____ Excerpted data

(** * postflow: posts, reactions, secondary indices and rankings

    A shallow embedding of the Go package [postflow] (weedbox/postflow):
    the in-memory post store ([InMemoryPostStore]) with its user and tag
    indices, the reaction ledger, the listing / trending queries, and the
    [PostManagerImpl] facade that sits on top of a [PostStore].

    Conventions of the embedding.
    - Go's [int] is a 64-bit two's complement integer: it is a [Z] and every
      addition of the source goes through [int_add], which wraps around.
    - [time.Time] is an instant on a line: a [Z]; [Before] is [<], [After]
      is [>].
    - Go maps are stdpp [gmap]s.  A nil map and an empty map differ only
      for the [Reactions] field of a post (the source tests it for nil),
      which is therefore an [option].
    - The store owns what it stores: a post handed to [SavePost] is a value,
      and so is its counter map.  In the source the store keeps the pointer
      it is given.  A caller that goes on assigning to the fields of that
      object changes the stored post behind the back of the methods; this
      is the step [write_through], which is no method and appears in no run
      unless it is named.  A caller that gives one counter map to two posts
      is outside the model; this includes saving, under another ID, the
      copy that [GetPost] returns, which shares its map with the stored
      post.
    - The store is one record and every method is a function from the store
      before the call to the store after it; the mutex of the source makes
      each call atomic, which is what a function is.
    - The order in which Go ranges over a map, and the order in which
      [sort.Slice] leaves elements that compare equal, are not fixed by the
      language.  Both are operations of a [GoRuntime], of which the theorems
      only use the contract. *)

From Stdlib Require Import ZArith Lia.
From stdpp Require Import base gmap strings list fin_maps sorting.

#[local] Set Warnings "-clear-no-such-hyp".

#[local] Open Scope Z_scope.
#[local] Open Scope string_scope.
#[local] Open Scope list_scope.

(** ** Machine integers *)

Module GoInt.

Definition min_int : Z := - 2 ^ 63.
Definition max_int : Z := 2 ^ 63 - 1.

(** The values an [int] can hold. *)
Definition int_range (z : Z) : Prop := min_int <= z <= max_int.

(** Two's complement wrap-around of a mathematical integer to 64 bits. *)
Definition int_wrap (z : Z) : Z := (z + 2 ^ 63) mod 2 ^ 64 - 2 ^ 63.

Definition int_add (a b : Z) : Z := int_wrap (a + b).
Definition int_sub (a b : Z) : Z := int_wrap (a - b).

End GoInt.
Export GoInt.

(** ** Data model (postflow.go) *)

(** [type ReactionType uint8] *)
Definition ReactionType : Type := Z.

Definition ReactionNone : ReactionType := 0.
Definition ReactionLike : ReactionType := 1.
Definition ReactionLove : ReactionType := 2.
Definition ReactionHaha : ReactionType := 3.
Definition ReactionWow : ReactionType := 4.
Definition ReactionSad : ReactionType := 5.
Definition ReactionAngry : ReactionType := 6.

(** [type MediaType uint8] *)
Definition MediaType : Type := Z.

Record Media : Type := mkMedia {
  MediaID : string;
  MediaKind : MediaType;
  MediaURL : string;
  MediaThumbnailURL : string;
  MediaDescription : string;
  MediaWidth : Z;
  MediaHeight : Z;
  MediaDuration : Z;
  MediaFileSize : Z;
  MediaFileName : string;
  MediaMimeType : string;
  MediaCreatedAt : Z
}.

(** [type Post struct].  [Reactions] is [None] for a nil map. *)
Record Post : Type := mkPost {
  ID : string;
  UserID : string;
  Content : string;
  PostMedia : list Media;
  Tags : list string;
  CreatedAt : Z;
  UpdatedAt : Z;
  Reactions : option (gmap ReactionType Z);
  Comments : Z;
  Shares : Z;
  Visibility : string
}.

(** [type TimeRange struct] *)
Record TimeRange : Type := mkTimeRange {
  Start : Z;
  End_ : Z
}.

(** [type PostFilter struct]; the fields carry the prefix [Filter] because
    [Post] already owns the plain names.  [FilterTimeRange] is a pointer in
    the source: [None] is nil. *)
Record PostFilter : Type := mkPostFilter {
  FilterUserID : string;
  FilterTags : list string;
  FilterTimeRange : option TimeRange;
  FilterVisibility : string;
  FilterLimit : Z;
  FilterOffset : Z;
  FilterSortBy : string;
  FilterSortOrder : string
}.

(** The errors of the package: the three sentinel values of the store, and
    the ad hoc [errors.New] values of the manager. *)
Inductive error : Type :=
  | ErrPostNotFound
  | ErrPermissionDenied
  | ErrInvalidReaction
  | ErrMessage (msg : string).

(** A Go result pair [(value, error)]. *)
Inductive result (A : Type) : Type :=
  | Ok (a : A)
  | Fail (e : error).
Arguments Ok {A} a.
Arguments Fail {A} e.

(** [type UserReaction struct] *)
Record UserReaction : Type := mkUserReaction {
  ReactorID : string;
  ReactionKind : ReactionType;
  ReactedAt : Z
}.

(** Reading a Go map of counters: a missing key, and any key of a nil map,
    reads as zero. *)
Definition count_of (m : option (gmap ReactionType Z)) (k : ReactionType) : Z :=
  match m with
  | Some c => default 0 (c !! k)
  | None => 0
  end.

Arguments count_of : simpl never.

(** Reading an index: a missing key reads as the nil slice. *)
Definition index_get (idx : gmap string (list string)) (k : string) : list string :=
  default [] (idx !! k).

(** Assignments to the fields of a post that the package writes. *)
Definition with_ID (v : string) (p : Post) : Post :=
  mkPost v (UserID p) (Content p) (PostMedia p) (Tags p) (CreatedAt p)
         (UpdatedAt p) (Reactions p) (Comments p) (Shares p) (Visibility p).

Definition with_CreatedAt (v : Z) (p : Post) : Post :=
  mkPost (ID p) (UserID p) (Content p) (PostMedia p) (Tags p) v
         (UpdatedAt p) (Reactions p) (Comments p) (Shares p) (Visibility p).

Definition with_UpdatedAt (v : Z) (p : Post) : Post :=
  mkPost (ID p) (UserID p) (Content p) (PostMedia p) (Tags p) (CreatedAt p)
         v (Reactions p) (Comments p) (Shares p) (Visibility p).

Definition with_Tags (v : list string) (p : Post) : Post :=
  mkPost (ID p) (UserID p) (Content p) (PostMedia p) v (CreatedAt p)
         (UpdatedAt p) (Reactions p) (Comments p) (Shares p) (Visibility p).

Definition with_Reactions (v : option (gmap ReactionType Z)) (p : Post) : Post :=
  mkPost (ID p) (UserID p) (Content p) (PostMedia p) (Tags p) (CreatedAt p)
         (UpdatedAt p) v (Comments p) (Shares p) (Visibility p).

(** ** The runtime: map iteration and [sort.Slice] *)

(** The documented requirement on the [less] argument of [sort.Slice]
    (package sort, [Interface.Less]): a transitive ordering in both senses. *)
Definition less_transitive {A : Type} (less : A → A → bool) : Prop :=
  (∀ x y z, less x y = true → less y z = true → less x z = true) ∧
  (∀ x y z, less x y = false → less y z = false → less x z = false).

(** [x] may stand before [y] in the output of a sort by [less]: [y] does not
    have to sort before [x], or [x] has to sort before [y] as well. *)
Definition in_order {A : Type} (less : A → A → bool) (x y : A) : Prop :=
  less y x = false ∨ less x y = true.

Class GoRuntime : Type := {
  (** [for k, v := range m]: the entries of [m], each once, in some order. *)
  map_range : ∀ {K : Type} `{Countable K} {V : Type}, gmap K V → list (K * V);
  map_range_perm : ∀ {K : Type} `{Countable K} {V : Type} (m : gmap K V),
    map_range m ≡ₚ map_to_list m;
  (** [sort.Slice(s, less)]. *)
  sort_Slice : ∀ {A : Type}, (A → A → bool) → list A → list A;
  sort_Slice_perm : ∀ {A : Type} (less : A → A → bool) (l : list A),
    sort_Slice less l ≡ₚ l;
  sort_Slice_sorted : ∀ {A : Type} (less : A → A → bool) (l : list A),
    less_transitive less → StronglySorted (in_order less) (sort_Slice less l)
}.

(** ** The in-memory store (the store half of gorm_poststore_test.go) *)

Module InMemoryPostStore.

(** [type InMemoryPostStore struct], without its mutex. *)
Record t : Type := mkStore {
  posts : gmap string Post;
  reactions : gmap string (gmap string UserReaction);
  userPosts : gmap string (list string);
  tagPosts : gmap string (list string)
}.

(** [NewInMemoryPostStore] *)
Definition NewInMemoryPostStore : t :=
  {| posts := ∅; reactions := ∅; userPosts := ∅; tagPosts := ∅ |}.

(** [idx[k] = append(idx[k], pid)] *)
Definition index_append (idx : gmap string (list string)) (k pid : string)
  : gmap string (list string) :=
  <[k := index_get idx k ++ [pid]]> idx.

(** The scan [for i, pid := range l { if pid == id { ...; break } }]:
    the slice without the first occurrence of [id], if there is one. *)
Fixpoint cut_first (id : string) (l : list string) : option (list string) :=
  match l with
  | [] => None
  | pid :: rest =>
      if decide (pid = id) then Some rest
      else cons pid <$> cut_first id rest
  end.

(** The removal loop over one index entry: [idx[k]] is reassigned only
    when the scan finds [pid]. *)
Definition index_remove (idx : gmap string (list string)) (k pid : string)
  : gmap string (list string) :=
  match cut_first pid (index_get idx k) with
  | Some l' => <[k := l']> idx
  | None => idx
  end.

(** The second loop of the update branch: append unless already there. *)
Definition index_add_missing (idx : gmap string (list string)) (k pid : string)
  : gmap string (list string) :=
  if bool_decide (pid ∈ index_get idx k) then idx else index_append idx k pid.
(** * The ai-seo-optimization scoring pipeline

    A shallow embedding of the scorers of [skills/ai-seo-optimization]
    (entity, structure, E-E-A-T, freshness, AI/human balance and
    citation-worthiness), of [AIOptimizer.analyzeContent] with its
    recommendation rules, and of the score helpers of [ReportGenerator].

    Numbers.  A JavaScript [number] is an IEEE 754 binary64 value, and so is
    Rocq's primitive [float]: [+], [-], [*], [/] and [sqrt] round to nearest,
    ties to even, in both.  Scores are therefore [float]s and every decimal
    literal of the source is the [float] literal of the same spelling.
    Quantities that the source only ever produces as integers (lengths of
    arrays, numbers of regex matches, millisecond time stamps, day counts)
    are [nat] or [Z] and are converted where the source mixes them with
    fractional numbers.

    Documents.  The HTML parser, [Date.parse], the tokenizer and the
    sentiment analyzer are collaborators outside the repository; a document
    is represented by what the DOM queries and regular expressions of each
    analyzer return on it (its "feature bag").

    Effects.  [new Date()] and [Math.random()] are the only effects of the
    analysis; they are read from an explicit environment [Env]. *)

From Stdlib Require Import ZArith List Bool QArith Floats Lia.
From Stdlib Require Import Sorted.
From Stdlib Require String.
Import ListNotations.

Close Scope Q_scope.

#[local] Set Warnings "-inexact-float".
#[local] Set Implicit Arguments.

(** ** JavaScript numbers and [Math] *)

Module JS.

Local Open Scope float_scope.

(** An array length or a match count (a non-negative integer) used as a
    number. *)
Definition ofZ (z : Z) : float := PrimFloat.of_uint63 (Uint63.of_Z z).
Definition ofNat (n : nat) : float := ofZ (Z.of_nat n).

(** [Math.min(a, b)]: NaN if either argument is NaN, and [-0] is smaller
    than [+0]. *)
Definition Math_min (a b : float) : float :=
  if is_nan a || is_nan b then nan
  else if a <? b then a
  else if b <? a then b
  else if get_sign a then a else b.

(** [Math.max(a, b)]: NaN if either argument is NaN, and [+0] is larger
    than [-0]. *)
Definition Math_max (a b : float) : float :=
  if is_nan a || is_nan b then nan
  else if a <? b then b
  else if b <? a then a
  else if get_sign a then b else a.

Definition Math_abs (a : float) : float := abs a.
Definition Math_sqrt (a : float) : float := sqrt a.

(** [Math.floor] of a finite number, as an integer. *)
Definition Math_floor (a : float) : Z :=
  match Prim2SF a with
  | S754_finite s m e =>
      let v := if s then Z.neg m else Z.pos m in
      if (0 <=? e)%Z then (v * 2 ^ e)%Z else (v / 2 ^ (- e))%Z
  | _ => 0%Z
  end.

(** [Math.ceil(a / b)] for integers [a] and [b > 0]. *)
Definition ceilDiv (a b : Z) : Z := (- ((- a) / b))%Z.

(** The closed unit interval, as the comparison a caller would write:
    [0 <= x && x <= 1].  It is [false] on NaN. *)
Definition inUnit (x : float) : bool := (0 <=? x) && (x <=? 1).

End JS.

(** ** Exceptions *)

(** A call returns a value or throws. *)
Module Exceptions.

Inductive Error := SyntaxError | TypeError.

Inductive Outcome (A : Type) :=
  | Returns (a : A)
  | Throws (e : Error).

Arguments Returns {A} a.
Arguments Throws {A} e.

End Exceptions.

(** ** constants.ts *)

Module Constants.

Local Open Scope float_scope.

Module EEAT_WEIGHTS.
Definition EXPERTISE := 0.3.
Definition EXPERIENCE := 0.25.
Definition AUTHORITATIVENESS := 0.25.
Definition TRUSTWORTHINESS := 0.2.
End EEAT_WEIGHTS.

Module FRESHNESS_THRESHOLDS.
Definition CRITICAL : Z := 7.
Definition HIGH : Z := 30.
Definition MEDIUM : Z := 90.
Definition LOW : Z := 180.
End FRESHNESS_THRESHOLDS.

Module AI_HUMAN_BALANCE_TARGET.
Definition MIN := 0.3.
Definition MAX := 0.7.
Definition OPTIMAL := 0.5.
End AI_HUMAN_BALANCE_TARGET.

Module CITATION_WORTHINESS_FACTORS.
Definition UNIQUE_DATA := 0.25.
Definition EXPERT_QUOTES := 0.2.
Definition ORIGINAL_RESEARCH := 0.2.
Definition COMPREHENSIVE_COVERAGE := 0.15.
Definition VISUAL_CONTENT := 0.1.
Definition RECENCY := 0.1.
End CITATION_WORTHINESS_FACTORS.

End Constants.

(** ** The result types of the analyzers

    The records are polymorphic in the type [num] of numbers: the analyzers
    produce them at [float]; [ReportGenerator]'s arithmetic is also read at
    [Q] (see [Arith]). *)

Module Types.

Inductive Urgency := low | medium | high | critical.

Inductive SignalType := author_bio | credential | citation | review | social_proof.

(** [EEATSignal]; the [description] and [location] texts are not kept. *)
Record EEATSignal (num : Type) := {
  type : SignalType;
  strength : num
}.

Record EEATAnalysis (num : Type) := {
  expertise : num;
  experience : num;
  authoritativeness : num;
  trustworthiness : num;
  signals : list (EEATSignal num)
}.

(** [FreshnessScore]; [lastUpdated] is a time stamp in milliseconds. *)
Record FreshnessScore (num : Type) := {
  score : num;
  lastUpdated : Z;
  competitorAverage : Z;
  updateUrgency : Urgency
}.

Inductive RecommendationType :=
  add_schema | improve_structure | add_author_bio | update_content.

Inductive Priority := priority_high | priority_medium | priority_low.

Record Recommendation (num : Type) := {
  rtype : RecommendationType;
  priority : Priority;
  description : String.string;
  implementation : String.string;
  estimatedImpact : num
}.
Lemma alloc_phase_spec (draws : list Z) :
  forall m,
    wf_map m ->
    exists m' log,
      alloc_phase draws m = Done (m', log) /\ wf_map m' /\
      Forall extent_ok log /\
      forall i, valid i -> bit m' i = true ->
                bit m i = true \/ covered log i = true.
Proof.
  induction draws as [|d draws IH]; intros m Hm.
  - exists m, []; repeat split; auto; apply Hm.
  - cbn [alloc_phase]; cbv zeta.
    set (size := Z.rem d 5 + 1).
    destruct (allocate_cases m size Hm)
      as [(E & _) | (m1 & s0 & E & Hsize & F & _ & W1 & B1)];
      rewrite E; cbn [bind].
    + destruct (IH m Hm) as (m' & log & E' & W' & Hok & Hcov).
      rewrite E'; cbn [bind].
      exists m', ((-1, size) :: log).
      split; [reflexivity|]; split; [assumption|]; split.
      * constructor; [intros H; simpl in H; congruence | assumption].
      * intros i Vi Hi; destruct (Hcov i Vi Hi) as [H|H]; [left; assumption|].
        right; rewrite covered_cons, H; apply orb_true_r.
    + destruct (IH m1 W1) as (m' & log & E' & W' & Hok & Hcov).
      rewrite E'; cbn [bind].
      destruct F as (F0 & F1 & _).
      exists m', ((s0, size) :: log).
      split; [reflexivity|]; split; [assumption|]; split.
      * constructor; [intros _; simpl; lia | assumption].
      * intros i Vi Hi; destruct (Hcov i Vi Hi) as [H|H].
        -- rewrite B1 in H by assumption.
           apply orb_true_iff in H as [H|H]; [right | left; assumption].
           rewrite covered_cons; cbn [fst snd].
           replace (s0 =? -1) with false by lia.
           simpl negb; rewrite andb_true_l, H; reflexivity.
        -- right; rewrite covered_cons, H; apply orb_true_r.
Qed.

Lemma free_phase_spec (log : list (Z * Z)) :
  forall m,
    wf_map m -> Forall extent_ok log ->
    exists m',
      free_phase log m = Done m' /\ wf_map m' /\
      forall i, valid i -> bit m' i = bit m i && negb (covered log i).
Proof.
  induction log as [|[a size] log IH]; intros m Hm Hok.
  - exists m; repeat split; try apply Hm.
    intros i _; simpl; now rewrite andb_true_r.
  - apply Forall_cons_iff in Hok as (Ha & Hok).
    cbn [free_phase].
    destruct (Z.eqb_spec a (-1)) as [->|Hne]; cbn [negb].
    + destruct (IH m Hm Hok) as (m' & E & W & B).
      exists m'; split; [assumption|]; split; [assumption|].
      intros i Vi; rewrite B, covered_cons by assumption; reflexivity.
    + destruct (Ha Hne) as (A0 & A1 & A2); simpl in A0, A1, A2.
      destruct (free_spec m a size Hm A0 A1 A2) as (m1 & E1 & W1 & B1).
      rewrite E1; cbn [bind].
      destruct (IH m1 W1 Hok) as (m' & E & W & B).
      exists m'; split; [assumption|]; split; [assumption|].
      intros i Vi; rewrite B, B1, covered_cons by assumption; cbn [fst snd].
      replace (a =? -1) with false by lia; simpl negb.
      destruct ((a <=? i) && (i <? a + size)), (bit m i), (covered log i);
        reflexivity.
Qed.

(** X6.  One run of the speed test leaves the pool empty: whatever [rand()]
    returns, after allocating one extent per draw and then freeing every
    extent that was handed out, every block is free again. *)
Theorem speed_run_leaves_pool_free (draws : list Z) :
  speed_run draws = Done map_init.
Proof.
  assert (Hinit : wf_map map_init)
    by (split; [reflexivity | repeat constructor; lia]).
  unfold speed_run.
  destruct (alloc_phase_spec draws map_init Hinit)
    as (m & log & E & W & Hok & Hcov).
  rewrite E; cbn [bind].
  destruct (free_phase_spec log m W Hok) as (m' & E' & W' & B).
  rewrite E'; f_equal.
  apply bitmap_ext; try assumption.
  intros i Vi; rewrite B by assumption.
  assert (H0 : bit map_init i = false).
  { unfold bit, map_init; change (Z.to_nat MAP_SIZE) with 8%nat.
    rewrite nth_repeat; apply Z.bits_0. }
  rewrite H0.
  destruct (bit m i) eqn:Hb; [|reflexivity].
  destruct (Hcov i Vi Hb) as [H|H]; [congruence|].
  rewrite H; reflexivity.
Qed.

Lemma packed_allocate (m : bitmap) (k need : Z) :
  packed m k -> 0 <= k -> 1 <= need -> k + need <= BLOCK_COUNT ->
  exists m', allocate_contiguous m need = Done (m', k) /\ packed m' (k + need).
Proof.
  intros (Hm & Hbits) Hk Hneed Hfit.
  assert (Fk : free_at m k need).
  { split; [assumption|]; split; [assumption|].
    intros j Hj; rewrite Hbits by (unfold valid; lia); lia. }
  destruct (allocate_cases m need Hm)
    as [(_ & N) | (m' & s0 & E & _ & F & L & W' & B')].
  - elim (N ltac:(lia) k Fk).
  - assert (Hs0 : s0 = k).
    { pose proof (L k Fk).
      destruct F as (F0 & F1 & F2).
      specialize (F2 s0 ltac:(lia)).
      rewrite Hbits in F2 by (unfold valid; lia); lia. }
    subst s0; exists m'; split; [assumption|]; split; [assumption|].
    intros i Vi; rewrite B', Hbits by assumption; unfold valid in Vi; lia.
Qed.

Lemma packed_show (m : bitmap) (k : Z) :
  packed m k -> show_map m = Done (packed_line k).
Proof.
  intros (Hm & Hbits); rewrite show_map_spec by assumption.
  f_equal; apply map_ext_in; intros j Hj.
  rewrite Hbits by (apply in_block_ids; assumption).
  destruct (j <? k); reflexivity.
Qed.

Lemma trace_loop_spec (steps : list Z) :
  forall m k,
    packed m k -> 0 <= k -> Forall (fun x => 1 <= x) steps ->
    k + fold_right Z.add 0 steps <= BLOCK_COUNT ->
    trace_loop steps m = Done (map packed_line (running k steps)).
Proof.
  induction steps as [|x steps IH]; intros m k Hp Hk Hpos Hsum;
    [reflexivity|].
  apply Forall_cons_iff in Hpos as (Hx & Hpos); simpl in Hsum.
  assert (0 <= fold_right Z.add 0 steps).
  { clear -Hpos; induction Hpos; simpl; lia. }
  destruct (packed_allocate m k x Hp Hk Hx) as (m' & E & Hp'); [lia|].
  cbn [trace_loop running map]; rewrite E; cbn [bind].
  rewrite (packed_show m' (k + x) Hp'); cbn [bind].
  rewrite (IH m' (k + x)) by (try assumption; lia).
  reflexivity.
Qed.

Lemma packed_map_init : packed map_init 0.
Proof.
  split; [split; [reflexivity | repeat constructor; lia]|].
  intros i Vi.
  replace (i <? 0) with false by (unfold valid in Vi; lia).
  unfold bit, map_init; change (Z.to_nat MAP_SIZE) with 8%nat.
  rewrite nth_repeat; apply Z.bits_0.
Qed.

(** X7.  The allocation trace packs the pool from the front: when every step
    asks for at least one block and the steps together fit the pool, the
    line printed after each step shows exactly the blocks below the running
    total of the steps as used. *)
Theorem trace_packs_from_front (steps : list Z) :
  Forall (fun x => 1 <= x) steps ->
  fold_right Z.add 0 steps <= BLOCK_COUNT ->
  trace_loop steps map_init = Done (map packed_line (running 0 steps)).
Proof.
  intros Hpos Hsum.
  apply trace_loop_spec; try assumption; try lia.
  exact packed_map_init.
Qed.

Lemma trace_packs_from_front_witness :
  Forall (fun x => 1 <= x) trace_steps /\
  fold_right Z.add 0 trace_steps <= BLOCK_COUNT /\
  trace_test_bitmap = Done (map packed_line (running 0 trace_steps)).
Proof.
  assert (H1 : Forall (fun x => 1 <= x) trace_steps)
    by (repeat constructor; lia).
  assert (H2 : fold_right Z.add 0 trace_steps <= BLOCK_COUNT)
    by (vm_compute; discriminate).
  split; [exact H1|]; split; [exact H2|].
  apply (trace_packs_from_front trace_steps H1 H2).
Defined.

End BitmapProperties.

(* ------------------------------------------------------------------ *)
(** ** Further properties of the linked free-list allocator *)

Module LinkedListProperties.
Import LinkedList LinkedListFacts.

Lemma fuel_enough (fuel : nat) (st : pool) (l : list Z) :
  free_list st l -> (Z.to_nat MAX_BLOCKS <= fuel)%nat -> (length l <= fuel)%nat.
Proof. intros Hfl Hfuel; pose proof (free_list_length st l Hfl); lia. Qed.

(** X8.  [setup] turns any pool of [MAX_BLOCKS] nodes, whatever its links were,
    into the pool whose free list is 0, 1, ..., 63 in this order. *)
Theorem setup_gives_ascending_free_list (st : pool) :
  length (storage st) = Z.to_nat MAX_BLOCKS ->
  exists st',
    setup st = Done st' /\ free_start st' = 0 /\ free_list st' blocks.
Proof.
  intros Hlen; exists fresh; split; [apply setup_resets; assumption|].
  split; [reflexivity | exact fresh_free_list].
Qed.

Lemma setup_gives_ascending_free_list_witness :
  length (storage initial) = Z.to_nat MAX_BLOCKS /\
  exists st',
    setup initial = Done st' /\ free_start st' = 0 /\ free_list st' blocks.
Proof.
  split; [reflexivity|].
  apply (setup_gives_ascending_free_list initial); reflexivity.
Defined.

(** X9.  [get_one_block] pops the head of the free list: it returns the first
    free block, cut off from the list, and leaves the rest as the free list;
    on an empty free list it returns [NO_BLOCK] and changes nothing. *)
Theorem get_one_block_pops_head (st : pool) (l : list Z) :
  free_list st l ->
  exists st',
    get_one_block st = Done (st', hd NO_BLOCK l) /\
    free_list st' (tl l) /\
    (l = [] -> st' = st) /\
    (l <> [] -> chain st' (hd NO_BLOCK l) [hd NO_BLOCK l]).
Proof.
  intros (Hlen & Hl); destruct st as [s fs]; unfold chain in *; simpl in *.
  destruct l as [|x l].
  - simpl in Hl; subst fs.
    exists (mkPool s NO_BLOCK); simpl.
    split; [reflexivity|]; split; [split; [assumption | reflexivity]|].
    split; [reflexivity | congruence].
  - pose proof (lseg_NoDup _ _ _ Hl) as ND.
    apply NoDup_cons_iff in ND as (Hx & _).
    rewrite (get_one_block_cons s fs x l Hl).
    destruct Hl as (_ & Hb & Hl).
    pose proof (proj1 (in_bounds_iff _ _) Hb) as Bx.
    eexists; split; [reflexivity|]; simpl.
    split; [|split; [congruence|]].
    + split; simpl; [now rewrite upd_length|].
      apply lseg_upd; [lia | assumption | assumption].
    + intros _; split; [reflexivity|]; split.
      * now rewrite (in_bounds_length s) by apply upd_length.
      * apply nth_updZ_same; assumption.
Qed.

________

### Work request
Working from the material above, retype exactly the lines from the one with "destruct (allocate_cases m size Hm)" through the one with "congruence | assumption].", both included, and only those lines.

### Result for this exercise
    destruct (allocate_cases m size Hm)
      as [(E & _) | (m1 & s0 & E & Hsize & F & _ & W1 & B1)];
      rewrite E; cbn [bind].
    + destruct (IH m Hm) as (m' & log & E' & W' & Hok & Hcov).
      rewrite E'; cbn [bind].
      exists m', ((-1, size) :: log).
      split; [reflexivity|]; split; [assumption|]; split.
      * constructor; [intros H; simpl in H; congruence | assumption].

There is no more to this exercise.